**Task description:** The response must consist of each line in the listing that has the word "exact" in it.

[Given information — start]

Lemma key_PQ : Z.gcd P Q = 1.
Proof.
  apply Z.coprime_prime_l; [apply vk_P, V|]. intros D.
  apply Z.divide_prime_prime in D; [|apply vk_P, V|apply vk_Q, V]. now apply (vk_ne _ V).
Qed.

(** [LambdaN] is a multiple of both [P - 1] and [Q - 1]. *)
Lemma key_lambda : 0 < LambdaN sk /\ (exists j, 0 <= j /\ LambdaN sk = (P - 1) * j) /\
  (exists j, 0 <= j /\ LambdaN sk = (Q - 1) * j) /\ (LambdaN sk | PhiN sk).
Proof.
  pose proof key_P2. pose proof key_Q2. rewrite (vk_lambda _ V), (vk_phi _ V).
  set (g := Z.gcd (P - 1) (Q - 1)).
  assert (Hg : 0 < g).
  { pose proof (Z.gcd_nonneg (P - 1) (Q - 1)). destruct (Z.eq_dec g 0) as [E|]; [|subst g; lia].
    apply Z.gcd_eq_0_l in E. lia. }
  destruct (Z.gcd_divide_l (P - 1) (Q - 1)) as [a Ha]. destruct (Z.gcd_divide_r (P - 1) (Q - 1)) as [b Hb].
  fold g in Ha, Hb. clearbody g.
  assert (E : (P - 1) * (Q - 1) / g = a * b * g).
  { rewrite Ha, Hb. replace (a * g * (b * g)) with (a * b * g * g) by ring. apply Z.div_mul. lia. }
  assert (0 < a) by nia. assert (0 < b) by nia. rewrite E.
  split; [nia|]. split; [exists b; split; [lia|rewrite Ha; ring]|].
  split; [exists a; split; [lia|rewrite Hb; ring]|]. exists g. rewrite Ha, Hb. ring.
Qed.

Lemma unit_mod_P x : Z.gcd x N = 1 -> x mod P <> 0 /\ x mod Q <> 0.
Proof.
  pose proof key_P2. pose proof key_Q2. intros G. rewrite (vk_N _ V) in G.
  split; intros E; apply Z.mod_divide in E; try lia.
  - pose proof (Z.gcd_greatest x (P * Q) P E (Z.divide_factor_l P Q)) as D.
    rewrite G in D. apply Z.divide_1_r in D. lia.
  - pose proof (Z.gcd_greatest x (P * Q) Q E (Z.divide_factor_r Q P)) as D.
    rewrite G in D. apply Z.divide_1_r in D. lia.
Qed.

Lemma pow_lambda x : Z.gcd x N = 1 -> cong N (x ^ LambdaN sk) 1.
Proof.
  intros G. apply unit_mod_P in G as [HP HQ].
  destruct key_lambda as (_ & (j & Hj & Ej) & (i & Hi & Ei) & _).
  rewrite (vk_N _ V). apply cong_prod; [apply key_PQ| |].
  - rewrite Ej. apply pow_mul_order; [apply vk_P, V|assumption|assumption].
  - rewrite Ei. apply pow_mul_order; [apply vk_Q, V|assumption|assumption].
Qed.

Lemma key_lambda_unit : Z.gcd (LambdaN sk) N = 1.
Proof.
  destruct key_lambda as (_ & _ & _ & D).
  assert (G : (Z.gcd (LambdaN sk) N | Z.gcd (PhiN sk) N)).
  { apply Z.gcd_greatest; [eapply Z.divide_trans; [apply Z.gcd_divide_l|exact D]|apply Z.gcd_divide_r]. }
  rewrite (vk_coprime _ V) in G. apply Z.divide_1_r in G. pose proof (Z.gcd_nonneg (LambdaN sk) N). lia.
Qed.

(** The [L] of a power that is 1 modulo [N]. *)
Lemma L_of e : L ((1 + e * N) mod (N * N)) N = Ok (e mod N).
Proof.
  pose proof key_N_pos as HN. unfold L, Div. destruct (Z.eqb_spec N 0); [lia|].
  rewrite Z.sgn_pos, Z.mul_1_l, Z.abs_eq by lia. f_equal.
  replace ((1 + e * N) mod (N * N)) with (1 + e mod N * N).
  - replace (1 + e mod N * N - 1) with (e mod N * N) by ring. apply Z.div_mul. lia.
  - pose proof (Z.mod_pos_bound e N). apply (cong_small (N * N)); [nia|apply Z.mod_pos_bound; nia|].
    etransitivity; [|symmetry; apply cong_mod]. unfold cong. exists (- (e / N)).
    pose proof (Z.div_mod e N ltac:(lia)) as D. rewrite D at 2. ring.
Qed.

Lemma ciphertext_pow_lambda c m : 0 <= m -> ciphertext_of N c m ->
  cong (N * N) (c ^ LambdaN sk) (1 + m * LambdaN sk * N).
Proof.
  intros Hm (Hc & x & Gx & Ec). pose proof key_N_pos. destruct key_lambda as (HL & _).
  rewrite (cong_pow _ _ _ _ Ec), Z.pow_mul_l, <- !Z.pow_mul_r by lia.
  rewrite (Z.mul_comm N (LambdaN sk)), (Z.pow_mul_r x) by lia.
  rewrite (pow_lift N (x ^ LambdaN sk)) by (try lia; apply pow_lambda, Gx).
  replace (1 + N) with (1 + N * 1) by ring. rewrite pow_one_plus by nia.
  apply cong_eq. ring.
Qed.

Lemma ciphertext_coprime c m : 0 <= m -> ciphertext_of N c m -> Z.gcd c (N * N) = 1.
Proof.
  intros Hm (Hc & x & Gx & Ec). pose proof key_N_pos as HN.
  assert (G1 : Z.coprime (1 + N) N).
  { unfold Z.coprime. rewrite Z.gcd_comm, Z.add_comm.
    replace (N + 1) with (1 + 1 * N) by ring. rewrite Z.gcd_add_mult_diag_r. apply Z.gcd_1_r. }
  assert (G : Z.coprime ((1 + N) ^ m * x ^ N) (N * N)).
  { apply Z.coprime_mul_r; apply Z.coprime_mul_l; apply Z.coprime_pow_l; (lia || assumption). }
  apply (proj2 (Z.coprime_mod_l_iff _ _)) in G. apply cong_iff in Ec. rewrite <- Ec in G.
  exact (proj1 (Z.coprime_mod_l_iff _ _) G).
Qed.

Lemma in_range_cmp c n : 0 <= c < n -> (Cmp c 0 =? -1) || negb (Cmp c n =? -1) = false.
Proof. intros H. rewrite !Cmp_lt. now rewrite (proj2 (Z.ltb_ge c 0)), (proj2 (Z.ltb_lt c n)) by lia. Qed.

Lemma Decrypt_ciphertext c m : 0 <= m -> ciphertext_of N c m -> Decrypt sk c = Ok (m mod N).
Proof.
  intros Hm HC. pose proof key_N_pos as HN. destruct key_lambda as (HL & _).
  pose proof (ciphertext_coprime c m Hm HC) as G. pose proof (ciphertext_pow_lambda c m Hm HC) as E.
  destruct HC as [Hc _]. unfold Decrypt, NSquare, GCD. rewrite in_range_cmp by assumption.
  rewrite G. cbn [negb guard rbind Cmp Z.compare Pos.compare Pos.compare_cont Z.eqb].
  rewrite !Exp_nonneg by nia. cbn [deref rbind].
  apply cong_iff in E. rewrite E, L_of. cbn [rbind].
  assert (Eg : cong (N * N) (Gamma (pub sk) ^ LambdaN sk) (1 + LambdaN sk * N)).
  { unfold Gamma. replace (N + 1) with (1 + N * 1) by ring. rewrite pow_one_plus by lia. apply cong_eq. ring. }
  apply cong_iff in Eg. rewrite Eg, L_of. cbn [rbind].
  rewrite ModInverse_coprime; [|lia|]. 2: { rewrite Z.gcd_mod by lia. rewrite Z.gcd_comm. apply key_lambda_unit. }
  cbn [rbind]. rewrite modInt_Mul_ok by lia. f_equal. apply cong_iff.
  rewrite Z.invmod_mod_l, cong_mod.
  replace (m * LambdaN sk * Z.invmod (LambdaN sk) N) with (m * (Z.invmod (LambdaN sk) N * LambdaN sk)) by ring.
  rewrite cong_invmod by apply key_lambda_unit. apply cong_eq. ring.
Qed.
End Key.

[Given information — finish]

**Written answer:**
  { apply Z.gcd_greatest; [eapply Z.divide_trans; [apply Z.gcd_divide_l|exact D]|apply Z.gcd_divide_r]. }
  exact (proj1 (Z.coprime_mod_l_iff _ _) G).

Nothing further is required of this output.